Tiles

Note

The tiles endpoint currently match only partially (the GET endpoints) the default Plone implementation. The serialization of tiles didn’t match the Mosaic (and plone.app.blocks) implementation and it’s done to not rely on those technologies. The serialization of the tile information on objects are subject to change in the future to extend or improve features.

A tile in Plone is an HTML snippet that can contain arbitrary content (e.g. text, images, videos).

Listing available tiles

Note

This endpoint currently does not return any data. The functionality needs to be implemented.

List all available tiles type by sending a GET request to the @tiles endpoint on the portal root:

GET /plone/@tiles HTTP/1.1
Accept: application/json
Authorization: Basic YWRtaW46c2VjcmV0

The server responds with a Status 200 and list all available tiles:

HTTP/1.1 200 OK
Content-Type: application/json
[
  {
    "@id": "http://localhost:55001/plone/@tiles/title",
    "title": "Title tile",
    "description": "A field tile that will show the title of the content object",
  },
  {
    "@id": "http://localhost:55001/plone/@tiles/description",
    "title": "Description tile",
    "description": "A field tile that will show the description of the content object",
  },
]

Retrieve JSON schema of an individual tile

Note

This endpoint currently does not return any data. The functionality needs to be implemented.

Retrieve the JSON schema of a specific tile by calling the @tiles’ endpoint with the id of the tile:

GET /plone/@tiles/title HTTP/1.1
Accept: application/json
Authorization: Basic YWRtaW46c2VjcmV0

The server responds with a JSON schema definition for that particular tile:

HTTP/1.1 200 OK
Content-Type: application/json+schema

{
  "properties": {
    "title": {
      "description": "",
      "title": "Title",
      "type": "string"
    },
    ...
  },
  "required": [
    "title",
  ],
  "title": "Title Tile",
  "type": "object"
}

Retrieving tiles on a content object

Tiles data are stored in the objects via a Dexterity behavior plone.tiles. It has two attributes that stores existing tiles in the object (tiles) and the current layout (tiles_layout). As it’s a dexterity behavior, both attributes will be returned in a simple GET:

GET /plone/my-document HTTP/1.1
Accept: application/json
Authorization: Basic YWRtaW46c2VjcmV0

The server responds with a Status 200 and list all stored tiles on that content object:

GET /plone/my-document HTTP/1.1
Accept: application/json
Authorization: Basic YWRtaW46c2VjcmV0
Content-Type: application/json

{
  "@id": "http://localhost:55001/plone/my-document",
  ...
  "tiles_layout": [
    "#title-1",
    "#description-1",
    "#image-1"
  ],
  "tiles": {
    "#title-1": {
      "@type": "title"
    },
    "#description-1": {
      "@type": "Description"
    },
    "#image-1": {
      "@type": "Image",
      "image": "<some random url>"
    }
  }
}

Tiles objects will contain the tile metadata and the information to render it.

Adding tiles to an object

Storing tiles is done also via a default PATCH content operation:

PATCH /plone/my-document HTTP/1.1
Accept: application/json
Authorization: Basic YWRtaW46c2VjcmV0
Content-Type: application/json

{
  "tiles_layout": [
    "#title-1",
    "#description-1",
    "#image-1"
  ],
  "tiles": {
    "#title-1": {
      "@type": "title"
    },
    "#description-1": {
      "@type": "Description"
    },
    "#image-1": {
      "@type": "Image",
      "image": "<some random url>"
    }
  }
}

If the tile has been added, the server responds with a 204 status code.

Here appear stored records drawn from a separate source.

(* ===== verification/BenchmarkRun.v ===== *)
(** * The benchmark runs to its end

    [main_loop] of [apps/tcp_benchmark.cc] over a link that keeps the order: the turns of
    its two loops, followed with the invariant of [Transfer.v], until both connections have
    closed. The program is the one of [Benchmark.v]. *)

From S2P Require Import Prelude WrappingInts Buffers ByteStreams Reassembler Parser TCPSegments Receiver Sender Connection Emitted Transfer Benchmark.

(** ** A batch of segments *)

Abbreviation empty_segments := (Forall (fun t => length_in_sequence_space t = 0)).

Section Batch.
Context (cap : Z) (Hcap : 1 <= cap < W16).
Context (S S' : bytes) (i i' : WrappingInt32) (HS : zlen S + 2 <= W31) (HS' : zlen S' + 2 <= W31).

(** A connection is over when both streams are past their ends. *)
Lemma over_iff c d q k f del g f' del' g' : flow cap S i c d q k f del g -> flow cap S' i' d c k q f' del' g' ->
  over d <-> position g = zlen S + 2 /\ una (cn_sender d) = zlen S' + 2.
Proof.
  intros [A H1] [A' H2]. pose proof (half_next S' i' cap HS' H2) as (Hn & Hu & _ & _ & Hr & En).
  pose proof (ha_rcv _ _ _ _ _ _ _ _ _ _ _ H1) as Hs. pose proof (step_short S i cap Hs).
  assert (Ee : ByteStream_input_ended (TCPConnection_inbound_stream d) = ff_ended g).
  { unfold TCPConnection_inbound_stream, TCPReceiver_stream_out, ByteStream_input_ended. apply (br_ended _ _ (rp_out _ _ _ (step_repr S i cap Hs))). }
  unfold over. rewrite Ee. unfold una, position in *. split.
  - intros (E1 & E2 & E3). rewrite E1, (step_ended S i cap Hs E1), E3. split; [lia|].
    pose proof (ha_snd _ _ _ _ _ _ _ _ _ _ _ H2) as Ho. destruct (di_fin _ _ (so_inv _ _ _ Ho) E2) as [E4 E5].
    rewrite (so_ended _ _ _ Ho E4) in E5. rewrite E2 in En. lia.
  - intros [Hp Hx]. destruct (ff_ended g); [|lia]. destruct (sd_fin (cn_sender d)); [|lia]. split_and!; [done|done|lia].
Qed.

(** Nothing outstanding: the backoff is reset. *)
Lemma quiet_consec c d q k f del g : flow cap S i c d q k f del g -> una (cn_sender c) = sd_next_seqno (cn_sender c) ->
  sd_consecutive_retransmissions (cn_sender c) = 0.
Proof.
  intros [A H] Hu. destruct (half_quiet S i cap H) as [Ho _]; [unfold una in Hu; lia|].
  pose proof (so_inv _ _ _ (ha_snd _ _ _ _ _ _ _ _ _ _ _ H)) as I. by apply (di_idle _ _ I), (di_stopped _ _ I).
Qed.

(** What is left to send, or to end, keeps something outstanding. *)
Lemma flow_busy c d q k f del g : flow cap S i c d q k f del g -> fifo_pending f <> [] -> una (cn_sender c) < sd_next_seqno (cn_sender c).
Proof.
  intros [A H] Hp. pose proof (half_next S i cap HS H). destruct (Z.eq_dec (sd_bytes_in_flight (cn_sender c)) 0) as [E|E]; [|unfold una in *; lia].
  destruct (half_quiet S i cap H E) as [Ho _]. by destruct (so_busy _ _ _ (ha_snd _ _ _ _ _ _ _ _ _ _ _ H) Ho).
Qed.

Lemma flow_done c d q k f del g : flow cap S i c d q k f del g -> ff_ended f = true ->
  una (cn_sender c) < sd_next_seqno (cn_sender c) \/ una (cn_sender c) = zlen S + 2.
Proof.
  intros [A H] He. pose proof (half_next S i cap HS H) as (_ & _ & _ & _ & _ & En). pose proof (half_order S i cap H).
  destruct (Z.eq_dec (sd_bytes_in_flight (cn_sender c)) 0) as [E|E]; [right|left; unfold una in *; lia].
  destruct (half_quiet S i cap H E) as (Ho & Eu & _). pose proof (ha_snd _ _ _ _ _ _ _ _ _ _ _ H) as Hs. destruct (so_busy _ _ _ Hs Ho) as [_ Hf].
  specialize (Hf He). destruct (di_fin _ _ (so_inv _ _ _ Hs) Hf) as [_ Hn]. rewrite (so_ended _ _ _ Hs He) in Hn. rewrite Hf in En. lia.
Qed.

(** When the SYN is not acknowledged yet, the first segment to arrive does it. *)
Definition greets (d : TCPConnection) (q : list TCPSegment) : Prop :=
  una (cn_sender d) = 0 ->
  match q with [] => False | seg :: _ => payload_of seg = [] /\ th_ackno (ts_header seg) <> i' end.

Lemma acking_refl d : acking d d.
Proof. split; [done|done|lia]. Qed.

Lemma flow_consec c d q k f del g : flow cap S i c d q k f del g -> 0 <= sd_consecutive_retransmissions (cn_sender c).
Proof. intros [A H]. apply (di_consec _ _ (so_inv _ _ _ (ha_snd _ _ _ _ _ _ _ _ _ _ _ H))). Qed.

Lemma acking_trans d d1 d2 : 0 <= sd_consecutive_retransmissions (cn_sender d2) -> acking d d1 -> acking d1 d2 -> acking d d2.
Proof.
  intros H0 [A1 A2 A3] [B1 B2 B3]. split; [lia|lia|]. intros Hlt.
  destruct (Z.lt_ge_cases (una (cn_sender d1)) (una (cn_sender d2))) as [Hx|Hx]; [by apply B3|]. specialize (A3 ltac:(lia)). lia.
Qed.

Lemma receive_all_ok segs : forall c d q k f del g f' del' g',
  flow cap S i c d (segs ++ q) k f del g -> flow cap S' i' d c k (segs ++ q) f' del' g' -> calm d -> greets d segs ->
  ff_nread f <= ff_nread g + cap ->
  exists d' new f2 g2, receive_all segs d = (Ok tt, d') /\
    progress cap S S' i i' c d d' q k new f del g2 f2 del' g' /\ acking d d' /\
    ff_nread g2 = ff_nread g /\ position g <= position g2 /\ (exists m, f2 = fifo_adv f' m) /\
    (over d -> empty_segments new /\ (empty_segments segs -> new = [])) /\ (cn_active d' = true -> cn_active d = true).
Proof.
  induction segs as [|seg segs IH]; intros c d q k f del g f' del' g' H1 H2 Hcalm Hg Hfit.
  { exists d, [], f', g. split; [done|]. split; [split; rewrite ?app_nil_r; done|]. split; [apply acking_refl|]. split_and!; try done.
    exists 0. by rewrite fifo_adv_0. }
  cbn [app] in H1, H2. unfold on_connection. destruct (cn_active d) eqn:Hact.
  - destruct (receive_link cap Hcap S S' i i' HS HS' c d seg (segs ++ q) k f del g f' del' g' H1 H2 Hcalm Hact) as
      (d1 & new1 & f1 & g1 & E1 & [P1 P2 P3 P4 P5] & Ha & Eack & En & Hpos & [m1 ->] & Hov); [intros E0; by apply Hg|done|].
    destruct (IH c d1 q (k ++ new1) f del g1 (fifo_adv f' m1) del' g' P4 P5 P1) as
      (d2 & new2 & f2 & g2 & E2 & [Q1 Q2 Q3 Q4 Q5] & Ha2 & En2 & Hpos2 & [m2 ->] & Hov2 & Hact2).
    { intros E0. exfalso. rewrite E0 in Eack. assert (i' = sd_isn (cn_sender d1)) as Ei by (destruct P5 as [? []]; done).
      assert (una (cn_sender d) = 0) as Eu by (destruct Ha; destruct H2 as [A' H2]; pose proof (half_next S' i' cap HS' H2); lia).
      destruct (Hg Eu) as [_ Hne]. apply Hne. rewrite Eack. apply wrap_0. destruct H2 as [A' H2]. apply (half_isn S' i' cap H2). }
    { lia. }
    exists d2, (new1 ++ new2), (fifo_adv (fifo_adv f' m1) m2), g2. split.
    { cbn [receive_all]. erewrite run_bind; [exact E2|]. unfold on_connection. mrun. unfold id. rewrite E1. by mrun. }
    split; [split; [done|by rewrite Q2, P2, app_assoc|congruence|by rewrite app_assoc..]|].
    split; [eapply acking_trans; [|exact Ha|exact Ha2]; destruct Q5 as [? Q5]; apply (di_consec _ _ (so_inv _ _ _ (ha_snd _ _ _ _ _ _ _ _ _ _ _ Q5)))|].
    split; [lia|]. split; [lia|]. split; [exists (m1 + m2); by rewrite fifo_adv_adv|]. split; [|done].
    intros Ho. destruct (Hov Ho) as [Hl1 Hn1].
    assert (Ho1 : over d1).
    { apply (over_iff c d1 _ _ _ _ _ _ _ _ P4 P5). apply (over_iff c d _ _ _ _ _ _ _ _ H1 H2) in Ho as [O1 O2].
      destruct Ha as [Hu _ _]. destruct P4 as [? P4]. destruct P5 as [? P5]. pose proof (half_next S' i' cap HS' P5).
      pose proof (position_range S i cap (ha_rcv _ _ _ _ _ _ _ _ _ _ _ P4)). lia. }
    destruct (Hov2 Ho1) as [Hl2 Hn2]. split; [by apply Forall_app|]. intros [Hz Hzs]%Forall_cons. by rewrite (Hn1 Hz), (Hn2 Hzs).
  - destruct (ignore_ok cap S S' i i' HS c d seg (segs ++ q) k f del g f' del' g' H1 H2 (ca_active _ Hcalm Hact)) as [H1' H2'].
    assert (Hg' : greets d segs).
    { intros E0. exfalso. pose proof (proj1 (over_iff c d _ _ _ _ _ _ _ _ H1 H2) (ca_active _ Hcalm Hact)) as [_ Hu]. zlia. }
    destruct (IH c d q k f del g f' del' g' H1' H2' Hcalm Hg' Hfit) as (d2 & new2 & f2 & g2 & E2 & Q & Ha2 & En2 & Hpos2 & Hf2 & Hov2 & Hact2).
    exists d2, new2, f2, g2. split.
    { cbn [receive_all]. erewrite run_bind; [exact E2|]. unfold on_connection. mrun. unfold id, TCPConnection_segment_received.
      rewrite Hact. by mrun. }
    split_and!; try done; [intros Ho; destruct (Hov2 Ho) as [Hl Hn]; split; [done|]; intros [_ Hz]%Forall_cons; by apply Hn|].
    intros Ha. specialize (Hact2 Ha). congruence.
Qed.
End Batch.

(** ** The two directions of the benchmark *)

Section Run.
Context (S : bytes) (ix iy : WrappingInt32) (HS : zlen S + 2 <= W31).

Abbreviation cap := DEFAULT_CAPACITY.

Lemma cap_fits : 1 <= cap < W16.
Proof. by vm_compute. Qed.

Lemma none_fits : zlen (@nil byte) + 2 <= W31.
Proof. done. Qed.

(** What the owner of [x] has still to write and to end, when [f] is what it wrote. *)
Record owes (buf : Buffer) (closed : bool) (f : fifo) : Prop := {
  ow_sum : S = ff_hist f ++ Buffer_str buf;
  ow_closed : closed = ff_ended f;
  ow_buffer : Buffer_wf buf;
  ow_cap : ff_cap f = cap
}.

Lemma owes_adv buf closed f m : owes buf closed f -> owes buf closed (fifo_adv f m).
Proof. by intros []. Qed.

(** [x] sends [S], [y] sends nothing and has ended its stream; [qx] and [qy] are under way. *)
Record wired (b : Benchmark) (qx qy : list TCPSegment) (f g f' g' : fifo) : Prop := {
  wr_xy : flow cap S ix (be_x b) (be_y b) qx qy f (be_string_received b) g;
  wr_yx : flow cap [] iy (be_y b) (be_x b) qy qx f' [] g';
  wr_calm_x : calm (be_x b);
  wr_calm_y : calm (be_y b);
  wr_cfg_x : cn_cfg (be_x b) = TCPConfig_default;
  wr_cfg_y : cn_cfg (be_y b) = TCPConfig_default;
  wr_owes : owes (be_bytes_to_send b) (be_x_closed b) f;
  wr_end : ff_ended f' = true
}.

Section Facts.
Context {b : Benchmark} {qx qy : list TCPSegment} {f g f' g' : fifo} (W : wired b qx qy f g f' g').

(** What [x] may send fits the buffer of [y] when all was read. *)
Lemma wired_fits : fifo_pending g = [] -> ff_nread f <= ff_nread g + cap.
Proof.
  intros Hp. destruct (wr_xy _ _ _ _ _ _ _ W) as [A H]. pose proof (half_next S ix cap HS H) as (_ & _ & _ & _ & Hr & En).
  pose proof (half_order S ix cap H) as Ho. pose proof H as [Hs _ _ _ Hrv _ Ha]. apply acked_le in Ha. pose proof (so_room _ _ _ Hs) as Hroom.
  pose proof (fifo_pending_len g (br_nreadb _ _ (rp_out _ _ _ (step_repr S ix cap Hrv)))) as Hl. rewrite Hp, (@zlen_nil byte) in Hl.
  unfold edge, offer, una, position, DEFAULT_CAPACITY in *. destruct (ff_ended g) eqn:Eg; [|destruct (sd_fin _); lia].
  rewrite (step_ended S ix cap Hrv Eg) in *. destruct (sd_fin _); lia.
Qed.

Lemma wired_bounds : 1 <= position g <= zlen S + 2 /\ 1 <= position g' <= 2 /\
  una (cn_sender (be_x b)) <= zlen S + 2 /\ 0 <= una (cn_sender (be_y b)) <= 2 /\
  una (cn_sender (be_y b)) <= sd_next_seqno (cn_sender (be_y b)) <= 2.
Proof.
  destruct (wr_xy _ _ _ _ _ _ _ W) as [A H]. destruct (wr_yx _ _ _ _ _ _ _ W) as [A' H'].
  pose proof (half_next S ix cap HS H). pose proof (half_next [] iy cap none_fits H') as Hn. rewrite (@zlen_nil byte) in Hn.
  pose proof (position_range S ix cap (ha_rcv _ _ _ _ _ _ _ _ _ _ _ H)).
  pose proof (position_range [] iy cap (ha_rcv _ _ _ _ _ _ _ _ _ _ _ H')) as Hp. rewrite (@zlen_nil byte) in Hp. lia.
Qed.

Lemma wired_over_x : over (be_x b) <-> position g' = 2 /\ una (cn_sender (be_x b)) = zlen S + 2.
Proof. apply (over_iff cap [] S iy ix HS _ _ _ _ _ _ _ _ _ _ (wr_yx _ _ _ _ _ _ _ W) (wr_xy _ _ _ _ _ _ _ W)). Qed.

Lemma wired_over_y : over (be_y b) <-> position g = zlen S + 2 /\ una (cn_sender (be_y b)) = 2.
Proof. apply (over_iff cap S [] ix iy none_fits _ _ _ _ _ _ _ _ _ _ (wr_xy _ _ _ _ _ _ _ W) (wr_yx _ _ _ _ _ _ _ W)). Qed.
End Facts.

(** ** The owner of [x] writes *)

(** The loop that writes and the call that ends the stream, with a property [P] of [x] that
    both operations keep. *)
Section Fill.
Context (P : TCPConnection -> fifo -> Prop).
Context (P_sender : forall x f, P x f -> sender_ok S (cn_sender x) f).
Context (P_write : forall x f data, P x f -> ff_ended f = false -> is_prefix (ff_hist f ++ data) S ->
  0 < zlen data <= TCPConnection_remaining_outbound_capacity x ->
  exists x' f2, TCPConnection_write x data = Ok (zlen data, x') /\ P x' f2 /\
    ff_hist f2 = ff_hist f ++ data /\ ff_ended f2 = false /\ ff_cap f2 = ff_cap f).
Context (P_end : forall x f, P x f -> ff_ended f = false -> ff_hist f = S ->
  exists x' f2, TCPConnection_end_input_stream x = Ok x' /\ P x' f2 /\ ff_hist f2 = S /\ ff_ended f2 = true /\ ff_cap f2 = ff_cap f).

Lemma owes_open x buf closed f : P x f -> owes buf closed f -> Buffer_str buf <> [] -> ff_ended f = false.
Proof.
  intros HP [Hs _ _ _] Hne. destruct (ff_ended f) eqn:He; [|done]. pose proof (so_ended _ _ _ (P_sender x f HP) He) as Eh. rewrite Eh in Hs.
  destruct Hne. apply zlen_0_nil. apply (f_equal zlen) in Hs. rewrite zlen_app in Hs. lia.
Qed.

Proposal on saving tiles layout

Note

This is not implemented (yet) in the tiles_layout field, but it’s a proposal on how could look like in the future. For now, we stick with the implementation shown in previous sections.

They might be serialized using this structure:

[
  [
    id: UUID,
    columns: [
      {
        id: UUID, // column UUID
        size: int // the size of the column
        rows: [
          {
            id: UUID, // inner row UUID
            cells: [
              {
                id: UUID, // cell UUID
                component: string
                content: {
                  // tile fields serialization (or tile id referal)
                },
                size: int
              },
            ]
          }
        ]
      },
    ]
  ], // row 1
  [], // row 2
]

It tries to match the usual way of CSS frameworks to map grid systems. So we have:

row (orderables up/down) -> column (resizables on width) -> row -> cell (actual tile content)

Rows are orderable vertically, columns resizables horizontally and cells can be moved around to an specific inner row.